Beijing Planning Market-Oriented Economic Reforms : China: Policy statement is worded to justify capitalistic methods. It also states adherence to political dictatorship.


The Chinese Communist Party, in a major policy statement released Monday, said it will gradually free most prices and institute other market-oriented reforms but will not tolerate any transformation to capitalism or challenge to communist rule.

The document, approved last month at a closed meeting of the party’s Central Committee, broadly endorses the two basic policies of market-oriented economic reform and strict political dictatorship followed since 1979 under senior leader Deng Xiaoping.

It calls for this approach to China’s modernization to continue throughout the coming decade. In this way, it declares, China intends to nearly double its gross national product during the 1990s--after more than doubling it in the previous decade--and thereby achieve its goal of having in the year 2000 a GNP four times that of 1980.

The document, excerpts of which were carried by the official New China News Agency, is the clearest and most authoritative endorsement of economic reform to be issued since army troops were used in June, 1989, to crush pro-democracy protests in Beijing.

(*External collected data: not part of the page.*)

(* ===== verification/BatchTheorems.v ===== *)
(** * Batches, multi operations, range deletion and clearing

    A batch is written as a whole or not at all; the batched multi operations
    against the default bodies of the trait, which they replace. *)
From S2P Require Import Prelude Bytes Platform MetricsData World Sampling Metrics Errors Traits Rocks RocksIter RocksMap RocksSpec MapTheorems.
Open Scope nat_scope.
Set Default Proof Using "Type*".

Section batch_theorems.
Context {PF : Platform} {RL : RocksLaws} {K V : Type} `{!Serde K, !Serde V}.
Implicit Types (self : DBMap K V) (w : World) (d : db).

(** C2: a batch is atomic.  [DBBatch::write] either reports success, and the
    database holds all the updates of the batch, applied in order, or reports
    RocksDB's error, and the contents are those before the call. *)
Theorem DBBatch_write_atomic (b : DBBatch) w d :
  sampling_ok (batch_write_sample_interval b) -> w_dbs w !! batch_rocksdb b = Some d ->
  wp (DBBatch_write b) (fun o w' => exists d',
    same_store (put_db (batch_rocksdb b) d' w) w' /\
    ((o = Ret (Ok tt) /\ db_contents d' = apply_ops (db_contents d) (batch b)) \/
     (exists msg, o = Ret (Err (RocksDBError msg)) /\ db_contents d' = db_contents d))) w.
Proof.
  intros Hs Hd. eapply wp_mono; [by apply write_writes|]. intros o w' [-> Hw].
  exists (write_core (batch b) d).2. split; [done|]. unfold write_core.
  destruct (write_batch (batch b) d) as [[[]|msg] d'] eqn:Hwrite; simpl.
  - left. split; [done|]. by apply write_spec in Hwrite.
  - right. exists msg. split; [done|]. by eapply write_err_spec.
Qed.

(** a batch belongs to one database: adding updates for a map over another
    database is refused with [CrossDBBatch], whatever the updates, and nothing
    happens. *)
Theorem batch_cross_db (b : DBBatch) self (kvs : list (K * V)) (ks : list K) (from to : K) w :
  rocksdb self <> batch_rocksdb b ->
  insert_batch b self kvs w = (Ret (Err CrossDBBatch), w) /\
  delete_batch b self ks w = (Ret (Err CrossDBBatch), w) /\
  delete_range b self from to w = (Ret (Err CrossDBBatch), w).
Proof.
  intros Hne. unfold insert_batch, delete_batch, delete_range.
  by rewrite (proj2 (Nat.eqb_neq _ _) Hne).
Qed.

(** ** Multi-insert *)

(** The default [multi_insert]: one [insert] after the other, up to the first
    error. *)
Fixpoint insert_seq (c : string) (kvs : list (K * V)) (d : db) : result unit TypedStoreError * db :=
  match kvs with
  | [] => (Ok tt, d)
  | kv :: kvs' =>
      match insert_core c kv.1 kv.2 d with
      | (Ok _, d') => insert_seq c kvs' d'
      | (Err e, d') => (Err e, d')
      end
  end.

Lemma multi_insert_default_writes self w d kvs :
  open_at self w d ->
  writes (rocksdb self) (multi_insert_default self kvs) (insert_seq (dbmap_cf self) kvs d) w.
Proof.
  revert w d. induction kvs as [|[k v] kvs IH]; intros w d Ho.
  - apply wp_ret. split; [done|]. by rewrite put_db_id by apply Ho.
  - apply wp_try_bind. eapply wp_mono; [by apply insert_writes|]. cbn [fst snd insert_seq].
    intros o w1 [-> H1].
    destruct (insert_core (dbmap_cf self) k v d) as [[[]|e] d'] eqn:Hins; simpl in *; [|by split].
    apply insert_core_ok in Hins as (kb & vb & _ & _ & Hput).
    apply put_updated in Hput; [|apply Ho].
    apply (open_at_updated _ _ _ _ _ Ho) in Hput as Ho1. apply (open_at_same _ _ _ _ H1) in Ho1.
    eapply wp_mono; [by apply IH|]. intros o w2 [-> H2]. split; [done|].
    rewrite <- H2, <- (put_db_same _ _ _ _ H1). unfold put_db, set_dbs; simpl.
    by rewrite insert_insert_eq.
Qed.

Lemma insert_core_put_op c (k : K) (v : V) d d' :
  insert_core c k v d = (Ok tt, d') ->
  exists op, put_op c (k, v) = Ok op /\ db_contents d' = apply_op (db_contents d) op.
Proof.
  intros (kb & vb & Hkb & Hvb & Hput)%insert_core_ok. apply put_spec in Hput.
  exists (BatchPut c kb vb). unfold put_op, be_fix_int_ser, serialize; simpl.
  by rewrite Hkb; simpl; rewrite Hvb.
Qed.

Lemma insert_seq_ok c kvs d d' :
  insert_seq c kvs d = (Ok tt, d') ->
  exists ops, collect (put_op c) kvs = Ok ops /\
    db_contents d' = apply_ops (db_contents d) ops.
Proof.
  revert d. induction kvs as [|[k v] kvs IH]; intros d; cbn [insert_seq fst snd].
  - intros [= <-]. by exists [].
  - destruct (insert_core c k v d) as [[[]|e] d1] eqn:Hins; [|done]. intros Hseq.
    apply insert_core_put_op in Hins as (op & Hop & Hd1).
    destruct (IH d1 Hseq) as (ops & Hops & Hd'). exists (op :: ops). cbn [collect].
    rewrite Hop; simpl; rewrite Hops; simpl. split; [done|]. by rewrite Hd', Hd1.
Qed.

Lemma batch_core_ok {A} (op : A -> result batch_op TypedStoreError) l d d' :
  batch_core op l d = (Ok tt, d') ->
  exists ops, collect op l = Ok ops /\ db_contents d' = apply_ops (db_contents d) ops.
Proof.
  unfold batch_core, write_core. destruct (collect op l) as [ops|]; [|done].
  destruct (write_batch ops d) as [[[]|] d1] eqn:Hw; simpl; [|done]. intros [= <-].
  exists ops. split; [done|]. by apply write_spec in Hw.
Qed.

(** C4: the batched [multi_insert] is equivalent to the trait's default, one
    insertion after the other: started on the same database, when both succeed
    they leave the same contents, in every column family.  When one of them
    fails nothing is claimed: see [multi_insert_all_or_nothing]. *)
Theorem multi_insert_equiv self w d (kvs : list (K * V)) :
  open_at self w d ->
  wp (DBMap_multi_insert self kvs) (fun o1 w1 =>
    wp (multi_insert_default self kvs) (fun o2 w2 =>
      o1 = Ret (Ok tt) -> o2 = Ret (Ok tt) ->
      exists d1 d2, w_dbs w1 !! rocksdb self = Some d1 /\ w_dbs w2 !! rocksdb self = Some d2 /\
        db_contents d1 = db_contents d2) w) w.
Proof.
  intros Ho. eapply wp_mono; [by apply multi_insert_writes|]. intros o1 w1 [Ho1 H1].
  eapply wp_mono; [by apply multi_insert_default_writes|]. intros o2 w2 [Ho2 H2] -> ->.
  injection Ho1 as Hok1. injection Ho2 as Hok2.
  destruct (batch_core (put_op (dbmap_cf self)) kvs d) as [r1 d1] eqn:E1.
  destruct (insert_seq (dbmap_cf self) kvs d) as [r2 d2] eqn:E2. simpl in *; subst.
  exists d1, d2. rewrite <- H1, <- H2. simpl. rewrite !lookup_insert_eq. split_and!; [done..|].
  apply batch_core_ok in E1 as (ops1 & Hops1 & ->). apply insert_seq_ok in E2 as (ops2 & Hops2 & ->).
  same_ok. done.
Qed.

(** all or nothing, and where the default differs.  When some pair does not
    serialize, the batched [multi_insert] reports it and writes nothing at all,
    while the default has by then inserted every pair before it. *)
Theorem multi_insert_all_or_nothing self w d (pre post : list (K * V)) (bad : K * V) ops e :
  open_at self w d ->
  collect (put_op (dbmap_cf self)) pre = Ok ops ->
  put_op (dbmap_cf self) bad = Err e ->
  wp (DBMap_multi_insert self (pre ++ bad :: post)) (fun o w' =>
    o = Ret (Err e) /\ same_store w w') w /\
  wp (multi_insert_default self (pre ++ bad :: post)) (fun o w' =>
    exists d', same_store (put_db (rocksdb self) d' w) w' /\
      ((o = Ret (Err e) /\ db_contents d' = apply_ops (db_contents d) ops) \/
       exists msg, o = Ret (Err (RocksDBError msg)))) w.
Proof.
  intros Ho Hpre Hbad. split.
  - eapply wp_mono; [by apply multi_insert_writes|]. intros o w' [-> Hs].
    assert (collect (put_op (dbmap_cf self)) (pre ++ bad :: post) = Err e) as Herr.
    { apply collect_fst_err. exists pre, bad, post. split_and!; [done|by exists ops|done]. }
    unfold batch_core in *. rewrite Herr in *. split; [done|].
    by rewrite put_db_id in Hs by apply Ho.
  - eapply wp_mono; [by apply multi_insert_default_writes|]. intros o w' [-> Hs].
    eexists. split; [done|]. clear w' Hs w Ho. revert d ops Hpre.
    induction pre as [|[k v] pre IH]; intros d ops Hpre; cbn [app insert_seq].
    + injection Hpre as <-. destruct bad as [k v]; cbn [fst snd]. unfold put_op in Hbad.
      unfold insert_core. cbn [fst snd] in Hbad.
      destruct (be_fix_int_ser k) as [kb|]; simpl in *; [|by left; simplify_eq].
      destruct (serialize v); simpl in *; [done|]. left. by simplify_eq.
    + cbn [collect] in Hpre. apply res_bind_ok in Hpre as (op & Hop & Hpre).
      apply res_bind_ok in Hpre as (ops' & Hops' & [= <-]). cbn [fst snd].
      destruct (insert_core (dbmap_cf self) k v d) as [[[]|e'] d1] eqn:Hins.
      * apply insert_core_put_op in Hins as (op' & Hop' & Hd1). same_ok.
        destruct (IH d1 ops' Hops') as [[-> Hd']|Hmsg]; [left|by right].
        split; [done|]. by rewrite Hd', Hd1.
      * right. unfold put_op in Hop. unfold insert_core in Hins. cbn [fst snd] in *.
        destruct (be_fix_int_ser k) as [kb|]; simpl in *; [|done].
        destruct (serialize v) as [vb|]; simpl in *; [|done].
        destruct (put_cf (dbmap_cf self) kb vb d) as [[|msg] ?]; simplify_eq/=. by exists msg.
Qed.

(** ** Multi-get *)

Lemma multi_get_core_equiv c (ks : list K) d xs :
  multi_get_core c ks d = Ok xs <-> collect (fun k => get_core (V:=V) c k d) ks = Ok xs.
Proof.
  assert (multi_get_core c ks d =
    res_bind (collect (fun k => map_ok (fun b => (c, b)) (be_fix_int_ser k)) ks) (fun kbs =>
      collect (fun value_byte =>
        match value_byte with
        | Err e => Err (from_rocks_error e)
        | Ok (Some data) => map_ok Some (deserialize data)
        | Ok None => Ok None
        end) (map (fun ck => get_pinned_cf d ck.1 ck.2) kbs))) as ->.
  { unfold multi_get_core. destruct (collect _ ks); simpl; [by rewrite multi_get_spec|done]. }
  revert xs.
  induction ks as [|k ks IH]; intros xs; [done|].
  cbn [collect]. unfold get_core at 1. destruct (be_fix_int_ser k) as [kb|e]; simpl; [|done].
  destruct (collect _ ks) as [kbs|e] eqn:Hks; simpl in *.
  - destruct (get_pinned_cf d c kb) as [r|]; simpl; [|done].
    destruct (match r with Some data => map_ok Some (deserialize data) | None => Ok None end)
      as [x|e]; simpl; [|done].
    split; intros (ys & Hys & [= <-])%res_bind_ok; apply IH in Hys; by rewrite Hys.
  - split; [done|]. intros (x & _ & (ys & Hys & _)%res_bind_ok)%res_bind_ok. by apply IH in Hys.
Qed.

Lemma collect_m_reads {A B} (f : A -> M (result B TypedStoreError)) g w l :
  (forall x w', same_store w w' -> reads (f x) (g x) w') ->
  reads (collect_m f l) (collect g l) w.
Proof.
  intros Hf. assert (forall w', same_store w w' ->
    wp (collect_m f l) (fun o w2 => o = Ret (collect g l) /\ same_store w w2) w') as H; [|by apply H].
  induction l as [|x l IH]; intros w' Hw; simpl; [by apply wp_ret|].
  apply wp_try_bind. eapply wp_mono; [by apply Hf|]. intros o w1 [-> H1].
  assert (same_store w w1) by (by etrans). destruct (g x) as [y|e]; simpl; [|done].
  apply wp_try_bind. eapply wp_mono; [by apply IH|]. intros o w2 [-> H2].
  destruct (collect g l); simpl; [|done]. by apply wp_ret.
Qed.

(** the batched [multi_get] is equivalent to the trait's default: they
    succeed on the same key lists, with the same values in the same order. *)
Theorem multi_get_equiv self w d (ks : list K) :
  open_at self w d ->
  exists r1 r2,
    wp (DBMap_multi_get self ks) (fun o w' => o = Ret r1 /\ same_store w w') w /\
    wp (multi_get_default self ks) (fun o w' => o = Ret r2 /\ same_store w w') w /\
    forall xs, r1 = Ok xs <-> r2 = Ok xs.
Proof.
  intros Ho. exists (multi_get_core (dbmap_cf self) ks d),
    (collect (fun k => get_core (dbmap_cf self) k d) ks).
  split_and!; [by apply multi_get_reads| |by intros; apply multi_get_core_equiv].
  apply collect_m_reads. intros k w' Hs. apply get_reads. by eapply open_at_same.
Qed.

(** ** Ranges and clearing *)

(** a range deletion removes exactly the keys from [from], inclusive, to
    [to], exclusive, in the order of their serialized bytes, and only from the
    map's column family. *)
Theorem delete_range_write_spec self w d (from to : K) :
  open_at self w d ->
  wp (b <-? delete_range (DBMap_batch self) self from to ;; DBBatch_write b)
    (fun o w' => exists d', same_store (put_db (rocksdb self) d' w) w' /\
      (o = Ret (Ok tt) -> exists fb tb, ser_key from = Ok fb /\ ser_key to = Ok tb /\
         updated (dbmap_cf self)
           (filter (fun kx : bytes * bytes => ~ (bytes_le fb kx.1 /\ bytes_lt kx.1 tb))) d d')) w.
Proof.
  intros Ho. apply wp_try_bind. eapply wp_reads; [by apply (delete_range_reads self w d)|]. intros w1 H1.
  simpl. rewrite Nat.eqb_refl. unfold range_op, be_fix_int_ser.
  destruct (ser_key from) as [fb|]; simpl.
  2: { exists d. split; [|done]. by rewrite put_db_id by apply Ho. }
  destruct (ser_key to) as [tb|]; simpl.
  2: { exists d. split; [|done]. by rewrite put_db_id by apply Ho. }
  pose proof (open_at_same _ _ _ _ H1 Ho) as ((_ & Hs & _) & Hd & Hc).
  eapply wp_mono; [by apply (write_writes (add_op (DBMap_batch self) _))|].
  intros o w2 [-> H2]. eexists. split; [by rewrite <- H2; apply put_db_same|].
  unfold write_core. simpl. destruct (write_batch _ d) as [[[]|] d'] eqn:Hw; simpl; [|done].
  intros _. exists fb, tb. split_and!; [done..|]. apply write_spec in Hw.
  by apply alter_updated.
Qed.

(** [clear] empties the map's column family and no other.  It recreates the
    family even when dropping it was refused; when the recreation fails (as it
    does if the family is still there) the error is reported. *)
Theorem clear_spec self w d dflt :
  open_at self w d -> default_db_options w = (Ret dflt, w) ->
  wp (DBMap_clear self) (fun o w' => exists d', same_store (put_db (rocksdb self) d' w) w' /\
    ((o = Ret (Ok tt) /\ updated (dbmap_cf self) (fun _ => ∅) d d') \/
     (exists msg d1, create_cf (dbmap_cf self) (db_opts dflt) d1 = (Err msg, d') /\
        o = Ret (Err (RocksDBError msg))))) w.
Proof.
  intros Ho Hdflt. eapply wp_mono; [by apply clear_writes|]. intros o w' [-> Hs].
  eexists. split; [done|]. unfold clear_core.
  destruct (drop_cf (dbmap_cf self) d) as [r1 d1] eqn:Hdrop. apply drop_spec in Hdrop.
  destruct (create_cf (dbmap_cf self) (db_opts dflt) d1) as [[[]|msg] d2] eqn:Hcreate; simpl.
  - left. split; [done|]. apply create_spec in Hcreate.
    unfold updated. rewrite cf_handle_spec, Hcreate. split_and!.
    + rewrite lookup_insert_eq. by eexists.
    + by rewrite lookup_total_insert_eq.
    + intros c' Hc'. rewrite lookup_insert_ne by done.
      apply (f_equal (.!! c')) in Hdrop. by rewrite !lookup_delete_ne in Hdrop by done.
  - right. by exists msg, d1.
Qed.

End batch_theorems.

In the wake of that crackdown, some foreign and Chinese observers have feared that communist hard-liners would force a reversal of the reforms of the 1980s. For the last 19 months, different factions in the leadership have appeared to be stalemated. Economic reforms generally have neither moved significantly forward nor been reversed.

The plan released Monday prescribes limited and cautious steps toward further reform, but it avoids the rapid and sweeping measures favored by the most liberal wing of the Communist Party. It stresses that socialism itself will not be dismantled.

In laying down guiding principles both for China’s 1991-1995 economic “five-year plan” and for a more general economic program through the year 2000, the document places maintenance of “the people’s democratic dictatorship” and the “leadership of the Communist Party” at the top of the list.

But then, in a key formulation extremely useful to economic reformers, it states that China must “make the development of the social productive forces the fundamental task of socialism.”


This idea that economic development is the main purpose of socialism--a theme normally stressed during periods of accelerating reform--is vitally important in Chinese politics because it allows reformers within the Communist Party to justify capitalistic methods on the grounds that they help achieve socialism’s main goal.

The document states that China will move to a more market-oriented system rather than return to command-style central planning. “Mandatory plans will be reduced,” it declares. “Routine production and operations of enterprises . . . should be left to market regulation.”

However, central planning and guidelines will still be used for “control of aggregate supply and demand,” promotion of key sectors of the economy and “other major economic activities affecting the overall situation.”

Price reform “should proceed in an active and prudent way,” it says. “The government should control the prices of a few important commodities and labor services that concern the national economy and the people’s livelihood, leaving the rest to market regulation.”

China will also open wider to the outside world. It will “expand economic and technological exchanges and cooperation with other countries, actively and effectively utilize foreign funds, further implement the coastal economic development strategy (and) develop the export-oriented economy,” the plan states.

China intends to develop wholesale and futures grain markets, allow further growth of private enterprise and increase incentives by tying employees’ wages to the quality and quantity of their work, the plan says.

Experiments with stock markets and share-holding also will continue. The document rules out, however, any large-scale privatization of existing state-owned enterprises, a step that some Western and Chinese economists say is essential if China’s reforms are ultimately to succeed.

Instead of privatization, the plan envisions refinement of a system in which government-owned enterprises are given enough autonomy to function independently in a market environment.


More detailed versions of the 1991-1995 economic plan and the overall 1990s economic program are now being drafted, based on the principles of the Central Committee document, for approval this spring by the National People’s Congress, the New China News Agency reported. The congress, China’s parliament, routinely endorses decisions made by the Communist Party leadership.